At their heart, many criminals are also entrepreneurs – they’ve just decided to embrace the faster money and higher risks of illegal markets. However, just like other entrepreneurs, every criminal wants to maximize their ROI – increasing the amount of money they are earning while minimizing the amount they are spending. For however many dollars they put in, they can expect to get a certain number of dollars out. Here are some of the scams you need to know about.

CEO Fraud

A new type of scam which promises to enhance the ROI of many existing operations is beginning to be more frequently deployed by scammers. The Business Email Compromise (BEC), also known as ceo fraud, is a variant on conventional phishing attacks that businesses need to watch out for.

Phishing Attacks

Phishing attacks use emails that are masquerading as legitimate messages, containing links or attachments that look harmless but actually enable an attacker to execute malicious code. A spear phishing email is a phishing email that has been carefully crafted for a particular recipient.
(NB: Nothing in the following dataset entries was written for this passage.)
(** * The to-do screen of R-N-To-Do: a shallow embedding of
      [src/app/(tabs)/index.tsx] and the properties of its task-list state.

    The screen is one React component, [HomeScreen], holding five state
    cells ([tasks], [text], [filter], [editingId], [editingText]) and a
    handful of callbacks that update them.  Each callback is embedded as a
    function from the state before the event to the state after it; the
    values the callbacks read from the platform ([Date.now()],
    [Math.random()], the string stored under [STORAGE_KEY]) are arguments. *)

From Stdlib Require Import List NArith Bool Floats String Ascii Lia Permutation.
Import ListNotations.

Set Implicit Arguments.
Set Warnings "-register-all".

(** ** JavaScript strings

    A JavaScript string is a sequence of UTF-16 code units.  [trim] is
    [String.prototype.trim]: it strips the code units that ECMAScript calls
    WhiteSpace or LineTerminator from both ends. *)

Module JSString.

Definition code_unit := N.
Definition t := list code_unit.

(** An ASCII literal, code unit by code unit. *)
Definition lit (s : string) : t := map N_of_ascii (list_ascii_of_string s).

Definition empty : t := [].

(** [a === b] on strings. *)
Fixpoint eqb (a b : t) : bool :=
  match a, b with
  | [], [] => true
  | x :: a', y :: b' => N.eqb x y && eqb a' b'
  | _, _ => false
  end.

(** [!s] is true of the empty string only. *)
Definition is_empty (s : t) : bool :=
  match s with
  | [] => true
  | _ :: _ => false
  end.

Definition truthy (s : t) : bool := negb (is_empty s).

(** WhiteSpace (TAB, VT, FF, ZWNBSP and the space separators) and
    LineTerminator (LF, CR, LS, PS) of ECMA-262. *)
Definition is_white_space (c : code_unit) : bool :=
  (  N.eqb c 9 || N.eqb c 10 || N.eqb c 11 || N.eqb c 12 || N.eqb c 13
  || N.eqb c 32 || N.eqb c 160 || N.eqb c 5760
  || (N.leb 8192 c && N.leb c 8202)
  || N.eqb c 8232 || N.eqb c 8233 || N.eqb c 8239 || N.eqb c 8287
  || N.eqb c 12288 || N.eqb c 65279)%bool.

Fixpoint trimStart (s : t) : t :=
  match s with
  | [] => []
  | c :: s' => if is_white_space c then trimStart s' else s
  end.

Definition trimEnd (s : t) : t := rev (trimStart (rev s)).

Definition trim (s : t) : t := trimEnd (trimStart s).

End JSString.

Definition jsstring : Set := JSString.t.
Notation "'js' s" := (JSString.lit s%string) (at level 9, s at level 0, only parsing).

(** A JSON text written with apostrophes for its double quotes. *)
Definition jsq (s : string) : jsstring :=
  map (fun c => if N.eqb c 39 then 34%N else c) (JSString.lit s).

(** ** JSON texts

    [JSON.parse] belongs to the platform.  It is modelled after the grammar
    of ECMA-404 as a total function: a scanner that reads the text one code
    unit at a time, and a pushdown recogniser over the tokens that builds
    the value.  [None] stands for the [SyntaxError] that [JSON.parse]
    throws. *)

Module JSON.

(** The values [JSON.parse] can return.  A number is kept as its lexeme: the
    screen never computes with one.  An object lists its members in source
    order; [get] reads a property the way the parsed object would answer,
    the last member of a name winning. *)
Inductive value :=
| VNull
| VBool (b : bool)
| VNumber (lexeme : jsstring)
| VString (s : jsstring)
| VArray (elements : list value)
| VObject (members : list (jsstring * value)).

Fixpoint get (k : jsstring) (members : list (jsstring * value)) : option value :=
  match members with
  | [] => None
  | (k', v) :: rest =>
      match get k rest with
      | Some v' => Some v'
      | None => if JSString.eqb k' k then Some v else None
      end
  end.

Inductive token :=
| LBrace | RBrace | LBracket | RBracket | Colon | Comma
| TString (s : jsstring)
| TNumber (lexeme : jsstring)
| TTrue | TFalse | TNull.

(** Where the scanner stands inside a number: an optional minus sign, then
    a lone zero or a digit string that does not start with zero, then an
    optional fraction (a dot and at least one digit), then an optional
    exponent (e or E, an optional sign, at least one digit). *)
Inductive num_state :=
| NMinus | NZero | NInt | NDot | NFrac | NExp | NExpSign | NExpDigits.

Inductive mode :=
| Idle
| InString (acc : list JSString.code_unit)
| InNumber (n : num_state) (acc : list JSString.code_unit).

Definition is_ws (c : N) : bool :=
  (N.eqb c 9 || N.eqb c 10 || N.eqb c 13 || N.eqb c 32)%bool.

Definition is_digit (c : N) : bool := (N.leb 48 c && N.leb c 57)%bool.

Definition hex_digit (c : N) : option N :=
  if (N.leb 48 c && N.leb c 57)%bool then Some (c - 48)%N
  else if (N.leb 65 c && N.leb c 70)%bool then Some (c - 55)%N
  else if (N.leb 97 c && N.leb c 102)%bool then Some (c - 87)%N
  else None.

Definition hex4 (a b c d : N) : option N :=
  match hex_digit a, hex_digit b, hex_digit c, hex_digit d with
  | Some x, Some y, Some z, Some w => Some (((x * 16 + y) * 16 + z) * 16 + w)%N
  | _, _, _, _ => None
  end.

(** The code unit an escape letter stands for. *)
Definition escape (c : N) : option N :=
  if N.eqb c 34 then Some 34%N          (* quote *)
  else if N.eqb c 92 then Some 92%N     (* backslash *)
  else if N.eqb c 47 then Some 47%N     (* slash *)
  else if N.eqb c 98 then Some 8%N      (* backspace *)
  else if N.eqb c 102 then Some 12%N    (* form feed *)
  else if N.eqb c 110 then Some 10%N    (* line feed *)
  else if N.eqb c 114 then Some 13%N    (* carriage return *)
  else if N.eqb c 116 then Some 9%N     (* tab *)
  else None.

Definition num_accepting (n : num_state) : bool :=
  match n with
  | NZero | NInt | NFrac | NExpDigits => true
  | NMinus | NDot | NExp | NExpSign => false
  end.

Definition num_step (n : num_state) (c : N) : option num_state :=
  match n with
  | NMinus =>
      if N.eqb c 48 then Some NZero
      else if is_digit c then Some NInt else None
  | NZero =>
      if N.eqb c 46 then Some NDot
      else if (N.eqb c 101 || N.eqb c 69)%bool then Some NExp else None
  | NInt =>
      if is_digit c then Some NInt
      else if N.eqb c 46 then Some NDot
      else if (N.eqb c 101 || N.eqb c 69)%bool then Some NExp else None
  | NDot => if is_digit c then Some NFrac else None
  | NFrac =>
      if is_digit c then Some NFrac
      else if (N.eqb c 101 || N.eqb c 69)%bool then Some NExp else None
  | NExp =>
      if (N.eqb c 43 || N.eqb c 45)%bool then Some NExpSign
      else if is_digit c then Some NExpDigits else None
  | NExpSign => if is_digit c then Some NExpDigits else None
  | NExpDigits => if is_digit c then Some NExpDigits else None
  end.

Definition punctuation (c : N) : option token :=
  if N.eqb c 123 then Some LBrace
  else if N.eqb c 125 then Some RBrace
  else if N.eqb c 91 then Some LBracket
  else if N.eqb c 93 then Some RBracket
  else if N.eqb c 58 then Some Colon
  else if N.eqb c 44 then Some Comma
  else None.

Definition emit (t : token) (rest : option (list token)) : option (list token) :=
  option_map (cons t) rest.

Fixpoint scan (m : mode) (s : jsstring) {struct s} : option (list token) :=
  match m with
  | Idle =>
      match s with
      | [] => Some []
      | c :: r =>
          if is_ws c then scan Idle r
          else match punctuation c with
          | Some t => emit t (scan Idle r)
          | None =>
          if N.eqb c 34 then scan (InString []) r
          else if N.eqb c 45 then scan (InNumber NMinus [c]) r
          else if N.eqb c 48 then scan (InNumber NZero [c]) r
          else if is_digit c then scan (InNumber NInt [c]) r
          else if N.eqb c 116 then        (* true *)
            match r with
            | c1 :: c2 :: c3 :: r' =>
                if (N.eqb c1 114 && N.eqb c2 117 && N.eqb c3 101)%bool
                then emit TTrue (scan Idle r') else None
            | _ => None
            end
          else if N.eqb c 102 then        (* false *)
            match r with
            | c1 :: c2 :: c3 :: c4 :: r' =>
                if (N.eqb c1 97 && N.eqb c2 108 && N.eqb c3 115 && N.eqb c4 101)%bool
                then emit TFalse (scan Idle r') else None
            | _ => None
            end
          else if N.eqb c 110 then        (* null *)
            match r with
            | c1 :: c2 :: c3 :: r' =>
                if (N.eqb c1 117 && N.eqb c2 108 && N.eqb c3 108)%bool
                then emit TNull (scan Idle r') else None
            | _ => None
            end
          else None
          end
      end
  | InString acc =>
      match s with
      | [] => None
      | c :: r =>
          if N.eqb c 34 then emit (TString (rev acc)) (scan Idle r)
          else if N.eqb c 92 then
            match r with
            | [] => None
            | e :: r' =>
                if N.eqb e 117 then     (* u and four hex digits *)
                  match r' with
                  | h1 :: h2 :: h3 :: h4 :: r'' =>
                      match hex4 h1 h2 h3 h4 with
                      | Some u => scan (InString (u :: acc)) r''
                      | None => None
                      end
                  | _ => None
                  end
                else match escape e with
                     | Some u => scan (InString (u :: acc)) r'
                     | None => None
                     end
            end
          else if N.ltb c 32 then None
          else scan (InString (c :: acc)) r
      end
  | InNumber n acc =>
      match s with
      | [] => if num_accepting n then Some [TNumber (rev acc)] else None
      | c :: r =>
          match num_step n c with
          | Some n' => scan (InNumber n' (c :: acc)) r
          | None =>
              if num_accepting n then
                if is_ws c then emit (TNumber (rev acc)) (scan Idle r)
                else match punctuation c with
                     | Some t => emit (TNumber (rev acc)) (emit t (scan Idle r))
                     | None => None
                     end
              else None
          end
      end
  end.

(** The recogniser: what may come next, and the containers still open. *)
Inductive expect :=
| EValue
| EValueOrClose
| EKeyOrClose
| EKey
| EColon
| ECommaOrClose
| EEnd (v : value).

Inductive frame :=
| FArray (acc : list value)
| FObject (acc : list (jsstring * value)) (key : option jsstring).

(** A value is complete: it is the whole text, or it goes into the
    innermost open container. *)
Definition reduce (v : value) (stack : list frame) : option (expect * list frame) :=
  match stack with
  | [] => Some (EEnd v, [])
  | FArray acc :: stack' => Some (ECommaOrClose, FArray (v :: acc) :: stack')
  | FObject acc (Some k) :: stack' =>
      Some (ECommaOrClose, FObject ((k, v) :: acc) None :: stack')
  | FObject _ None :: _ => None
  end.

Definition begin_value (t : token) (stack : list frame) : option (expect * list frame) :=
  match t with
  | TNull => reduce VNull stack
  | TTrue => reduce (VBool true) stack
  | TFalse => reduce (VBool false) stack
  | TNumber n => reduce (VNumber n) stack
  | TString s => reduce (VString s) stack
  | LBracket => Some (EValueOrClose, FArray [] :: stack)
  | LBrace => Some (EKeyOrClose, FObject [] None :: stack)
  | RBrace | RBracket | Colon | Comma => None
  end.

Definition begin_key (t : token) (stack : list frame) : option (expect * list frame) :=
  match t, stack with
  | TString k, FObject acc None :: stack' => Some (EColon, FObject acc (Some k) :: stack')
  | _, _ => None
  end.

Definition close (t : token) (stack : list frame) : option (expect * list frame) :=
  match t, stack with
  | RBracket, FArray acc :: stack' => reduce (VArray (rev acc)) stack'
  | RBrace, FObject acc None :: stack' => reduce (VObject (rev acc)) stack'
  | _, _ => None
  end.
These were a notable feature of the Russian attacks on the 2016 elections – a spear phishing email crafted specifically for John Podesta ended up granting GRU access to the entire DNC network.

More About Spear Phishing

Spear phishing emails are more likely to be successful than the scattergun approach that phishing spam takes. Regular phishing emails rely upon users being susceptible and, for the most part, technologically illiterate. Often the scammers will have a list of emails from some database or other – every time one of those high-profile data breaches occur that we all collectively shrug our shoulders at, millions of people’s information is exposed.

Sometimes, passwords are exposed in these breaches, although that is relatively rare. When passwords are exposed, they are usually encrypted and, if the service in question takes security seriously, they will also be salted and hashed.

However, this is not always the case. You can enter an old email address into haveibeenpwned.com to see how many times it has been exposed in a breach and any passwords that have been exposed alongside it.

BEC Scam

The BEC scam utilizes spear phishing, spoofing, type squatting, or some other type of phishing attack, inducing the user to enter their username and password, thinking they are logging into a email phishing business scamslegitimate service.

The email itself deploys urgency and claims to have been sent at the behest of a CFO or CEO who is now in a meeting and therefore unavailable.  To disguise the lack of a corporate signature, the scammers use the ‘Sent from my iPad’ signature and explain that they are using a personal device. This also enables the scammers to get away with imperfect English as mistakes are written off as autocorrect. If hackers have any additional information that they can use to make themselves seem legitimate, they will often throw that in too.

In some cases, the scammers will use social engineering to convince employees to do things they normally wouldn’t. The best way to defend against this attack is to educate your employees about it. Once they know about it, it is fortunately easy to spot. Never open attachments you aren’t expecting without verifying in person that they are legitimate. Don’t open links or attachments from email addresses you don’t recognize, even if they purport to be from someone you know.